Ch.165 I Visit Pat’s Grave on Her Birthday

Ch.165 I Visit Pat’s Grave on Her Birthday

Sept.1 and 2, 2022

          Pat would have been 78 years old on Sept.1, exactly two months after her death on the first of July. Unsurprisingly, I decided to visit her grave on her birthday. I rode with my son Joshua and his wife Patty 70 miles to Hudson, WI, where Pat is buried alongside her parents and brother. We walked the short distance to her grave, bringing with us two sets of artificial flowers I had selected for the urns on the family marker. Blue was Pat’s favorite color and so blue dominated the sets. It took several minutes for us to shorten and equalize the stems of the flowers and arrange them properly. Hopefully they will survive our blustery Wisconsin winters.

          We stood quietly before Pat’s grave for perhaps ten minutes. I thought about how much I missed her; I cried a little. I’m sure Joshua and Patty did the same. We hugged and cried together. And then we walked back to the car and went into Hudson for a meal.
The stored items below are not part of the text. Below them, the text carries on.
Ltac ereads H := eapply ends_bind; [H|]; intros ? ?.
Lemma read_code_ends junk junkl : ends 0 True (read_code junk junkl) (good_sum code_ok).
Proof.
  unfold read_code, ALLOC. eapply ends_bind; [apply safe_read_counts|].
  intros [msg|k] Hk; [by apply (ends_checked _ _ _ _ any), checked_ret|].
  destruct Hk as (Hver & Hns & Hnt & Hng & Hnn). unfold uidx_range in *.
  ereads ltac:(by apply checked_safe, (safe_malloc _ _ _ _ any any)).
  ereads ltac:(apply checked_safe, (safe_list _ _ _ _ _ _ _ (fun _ => safe_read_i32 _ _))).
  apply ends_CHK; [done|]. intros _.
  ereads ltac:(by apply checked_safe, (safe_malloc _ _ _ _ any any)).
  ereads ltac:(apply checked_safe, (safe_list _ _ _ any any); intros; unfold hl_read_double;
    eapply safe_bind_; [by apply safe_read_bytes|]; intros; by apply safe_ret).
  apply ends_CHK; [done|]. intros _.
  ereads ltac:(apply checked_safe, safe_read_strings; (done || lia)).
  ereads ltac:(by apply checked_safe, (safe_malloc _ _ _ _ any any)).
  apply ends_CHK; [done|]. intros [[_ [st ->]] _].
  pose proof (H3 st eq_refl) as Hst.
  eapply ends_bind; [apply checked_safe; by eapply (safe_lift _ _ _ _ (fun y => y = st) any)|]. intros ? ->.
  apply ends_ustrings; [lia|].
  eapply (ends_bind _ _ _ _ (good_sum any) any).
  { apply checked_if; intros _; [|by apply checked_ret].
    eapply checked_bind; [apply checked_safe, safe_read_i32|]. intros size _.
    eapply checked_bind; [by apply checked_safe, (safe_malloc _ _ _ _ any any)|]. intros ? _.
    eapply checked_bind; [by apply checked_safe, safe_read_bytes|]. intros data _.
    eapply checked_bind; [by apply checked_safe, (safe_malloc _ _ _ _ any any)|]. intros ? _.
    apply checked_CHK; [done|]. intros _.
    eapply checked_bind; [apply checked_safe, (safe_list _ _ _ _ _ _ _ (fun _ => safe_read_uindex _ _))|].
    intros ? _. apply checked_CHK; [done|]. intros _. by apply checked_ret. }
  intros [msg|bytes] _; [by apply (ends_checked _ _ _ _ any), checked_ret|].
  eapply (ends_bind _ _ _ _ (good_sum any) any).
  { apply checked_if; intros _; [|by apply checked_ret].
    eapply checked_bind; [apply checked_safe, safe_read_uindex|]. intros nfiles Hnf. unfold uidx_range in *.
    eapply checked_bind; [apply checked_safe, safe_read_strings; (done || lia)|]. intros files _.
    apply checked_CHK; [done|]. intros _. by apply checked_ret. }
  intros [msg|[nfiles files]] _; [by apply (ends_checked _ _ _ _ any), checked_ret|].
  eapply ends_checked. eapply (checked_tables (Header _ _ _ _ _ _ _)); simpl; try done; try lia.
  apply Hst.
Qed.
End whole.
I felt warmed by Joshua and Patty’s love; I knew they came to Hudson both to honor Pat and to comfort me; they didn’t want me to be there alone in my sorrow.
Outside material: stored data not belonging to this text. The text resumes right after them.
(* ===== verification/CodeHash.v ===== *)
(** * Program hashes for hot reload ([src/code.c], lines 656-1236)

    [hl_code_hash_alloc] and [hl_code_hash_finalize] give every type, global and
    function of a program a 32-bit signature; [hl_code_hash_remap_globals] renumbers
    the globals of a new version of a program so that those it shares with the old
    version keep their slots.  An access outside an array, or to memory nothing was
    written to, is [None]. *)
From S2P Require Import Prelude Opcodes Ustr Unicode Lookup Reader.

(** ** The hash step *)
Definition crc32_table : list Z :=
  [0x00000000; 0x04c11db7; 0x09823b6e; 0x0d4326d9; 0x130476dc; 0x17c56b6b; 0x1a864db2; 0x1e475005;
   0x2608edb8; 0x22c9f00f; 0x2f8ad6d6; 0x2b4bcb61; 0x350c9b64; 0x31cd86d3; 0x3c8ea00a; 0x384fbdbd;
   0x4c11db70; 0x48d0c6c7; 0x4593e01e; 0x4152fda9; 0x5f15adac; 0x5bd4b01b; 0x569796c2; 0x52568b75;
   0x6a1936c8; 0x6ed82b7f; 0x639b0da6; 0x675a1011; 0x791d4014; 0x7ddc5da3; 0x709f7b7a; 0x745e66cd;
   0x9823b6e0; 0x9ce2ab57; 0x91a18d8e; 0x95609039; 0x8b27c03c; 0x8fe6dd8b; 0x82a5fb52; 0x8664e6e5;
   0xbe2b5b58; 0xbaea46ef; 0xb7a96036; 0xb3687d81; 0xad2f2d84; 0xa9ee3033; 0xa4ad16ea; 0xa06c0b5d;
   0xd4326d90; 0xd0f37027; 0xddb056fe; 0xd9714b49; 0xc7361b4c; 0xc3f706fb; 0xceb42022; 0xca753d95;
   0xf23a8028; 0xf6fb9d9f; 0xfbb8bb46; 0xff79a6f1; 0xe13ef6f4; 0xe5ffeb43; 0xe8bccd9a; 0xec7dd02d;
   0x34867077; 0x30476dc0; 0x3d044b19; 0x39c556ae; 0x278206ab; 0x23431b1c; 0x2e003dc5; 0x2ac12072;
   0x128e9dcf; 0x164f8078; 0x1b0ca6a1; 0x1fcdbb16; 0x018aeb13; 0x054bf6a4; 0x0808d07d; 0x0cc9cdca;
   0x7897ab07; 0x7c56b6b0; 0x71159069; 0x75d48dde; 0x6b93dddb; 0x6f52c06c; 0x6211e6b5; 0x66d0fb02;
   0x5e9f46bf; 0x5a5e5b08; 0x571d7dd1; 0x53dc6066; 0x4d9b3063; 0x495a2dd4; 0x44190b0d; 0x40d816ba;
   0xaca5c697; 0xa864db20; 0xa527fdf9; 0xa1e6e04e; 0xbfa1b04b; 0xbb60adfc; 0xb6238b25; 0xb2e29692;
   0x8aad2b2f; 0x8e6c3698; 0x832f1041; 0x87ee0df6; 0x99a95df3; 0x9d684044; 0x902b669d; 0x94ea7b2a;
   0xe0b41de7; 0xe4750050; 0xe9362689; 0xedf73b3e; 0xf3b06b3b; 0xf771768c; 0xfa325055; 0xfef34de2;
   0xc6bcf05f; 0xc27dede8; 0xcf3ecb31; 0xcbffd686; 0xd5b88683; 0xd1799b34; 0xdc3abded; 0xd8fba05a;
   0x690ce0ee; 0x6dcdfd59; 0x608edb80; 0x644fc637; 0x7a089632; 0x7ec98b85; 0x738aad5c; 0x774bb0eb;
   0x4f040d56; 0x4bc510e1; 0x46863638; 0x42472b8f; 0x5c007b8a; 0x58c1663d; 0x558240e4; 0x51435d53;
   0x251d3b9e; 0x21dc2629; 0x2c9f00f0; 0x285e1d47; 0x36194d42; 0x32d850f5; 0x3f9b762c; 0x3b5a6b9b;
   0x0315d626; 0x07d4cb91; 0x0a97ed48; 0x0e56f0ff; 0x1011a0fa; 0x14d0bd4d; 0x19939b94; 0x1d528623;
   0xf12f560e; 0xf5ee4bb9; 0xf8ad6d60; 0xfc6c70d7; 0xe22b20d2; 0xe6ea3d65; 0xeba91bbc; 0xef68060b;
   0xd727bbb6; 0xd3e6a601; 0xdea580d8; 0xda649d6f; 0xc423cd6a; 0xc0e2d0dd; 0xcda1f604; 0xc960ebb3;
   0xbd3e8d7e; 0xb9ff90c9; 0xb4bcb610; 0xb07daba7; 0xae3afba2; 0xaafbe615; 0xa7b8c0cc; 0xa379dd7b;
   0x9b3660c6; 0x9ff77d71; 0x92b45ba8; 0x9675461f; 0x8832161a; 0x8cf30bad; 0x81b02d74; 0x857130c3;
   0x5d8a9099; 0x594b8d2e; 0x5408abf7; 0x50c9b640; 0x4e8ee645; 0x4a4ffbf2; 0x470cdd2b; 0x43cdc09c;
   0x7b827d21; 0x7f436096; 0x7200464f; 0x76c15bf8; 0x68860bfd; 0x6c47164a; 0x61043093; 0x65c52d24;
   0x119b4be9; 0x155a565e; 0x18197087; 0x1cd86d30; 0x029f3d35; 0x065e2082; 0x0b1d065b; 0x0fdc1bec;
   0x3793a651; 0x3352bbe6; 0x3e119d3f; 0x3ad08088; 0x2497d08d; 0x2056cd3a; 0x2d15ebe3; 0x29d4f654;
   0xc5a92679; 0xc1683bce; 0xcc2b1d17; 0xc8ea00a0; 0xd6ad50a5; 0xd26c4d12; 0xdf2f6bcb; 0xdbee767c;
   0xe3a1cbc1; 0xe760d676; 0xea23f0af; 0xeee2ed18; 0xf0a5bd1d; 0xf464a0aa; 0xf9278673; 0xfde69bc4;
   0x89b8fd09; 0x8d79e0be; 0x803ac667; 0x84fbdbd0; 0x9abc8bd5; 0x9e7d9662; 0x933eb0bb; 0x97ffad0c;
   0xafb010b1; 0xab710d06; 0xa6322bdf; 0xa2f33668; 0xbcb4666d; 0xb8757bda; 0xb5365d03; 0xb1f740b4].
          It wasn’t until the next morning that I realized something was missing; I could have asked for some time alone with Pat, a request that would certainly have been granted graciously. The fact that I hadn’t thought of that told me I was reluctant to let go at the cemetery. I wasn’t sure why I was so hesitant, and it didn’t really matter. What was important, I realized, was to have that personal conversation now. I walked over to my favorite picture of Pat, one in which she is looking up from a newspaper she was reading and smiling. She appeared to be carefree and relaxed, joyful. I told her everything I could think of that has happened to me since July: my commitment to say “yes” to social opportunities instead of my habitual “no;” the easygoing visit with my brother Don; my decision to volunteer at Azura, Pat’s memory care center; my upcoming trip to the quilt show in Madison (Pat was a quilter and we went to the show together once before); taking my dog Levi everywhere with me; waking up alone every morning; missing her so much; missing her so much; missing her, missing her, missing her.
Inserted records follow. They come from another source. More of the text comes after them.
(* ===== verification/CodeHashProps.v ===== *)
(** * Theorems on the program hashes

    The hash step loses no information (a change of one word always changes the
    hash); hashes of types do not depend on the order of the type table; remapping
    the globals of a new program keeps every access on its global and every global
    the old program has in its slot. *)
From S2P Require Import Prelude Opcodes Ustr Unicode Lookup Reader ReaderSpec ReaderCode CodeHash.

(** ** The hash step *)
(** One row of the table: the byte at the top of a 32-bit register, shifted out bit by
    bit with the polynomial of CRC-32. *)
Definition crc_poly : Z := 0x04c11db7.
Definition crc_bit (x : Z) : Z :=
  if Z.testbit x 31 then Z.lxor (u32 (Z.shiftl x 1)) crc_poly else Z.shiftl x 1.
Definition crc_row (i : Z) : Z := Nat.iter 8 crc_bit (Z.shiftl i 24).

Lemma crc_row_range i : 0 <= i < 256 -> aget crc32_table i = Some (crc_row i) /\ 0 <= crc_row i < 2 ^ 32.
Proof.
  intros Hi. assert (match aget crc32_table i with Some x => x =? crc_row i | None => false end &&
    ((0 <=? crc_row i) && (crc_row i <? 2 ^ 32)) = true) as H1.
  { revert i Hi. apply (range_forall _ 0 256). vm_compute. reflexivity. }
  zbool. destruct (aget crc32_table i); [|done]. zbool. by subst.
Qed.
 I must have repeated the phrase “I miss you so much” thirty times. It seems to have become my personal mantra, guaranteed to be accompanied by tears. I feel I’m connecting with Pat when I say I miss her so much, as if she hears my words and knows I will never forget her. I’m reassuring myself as well, that I will remember Pat the rest of my life, remembering her as a living, vibrant human being.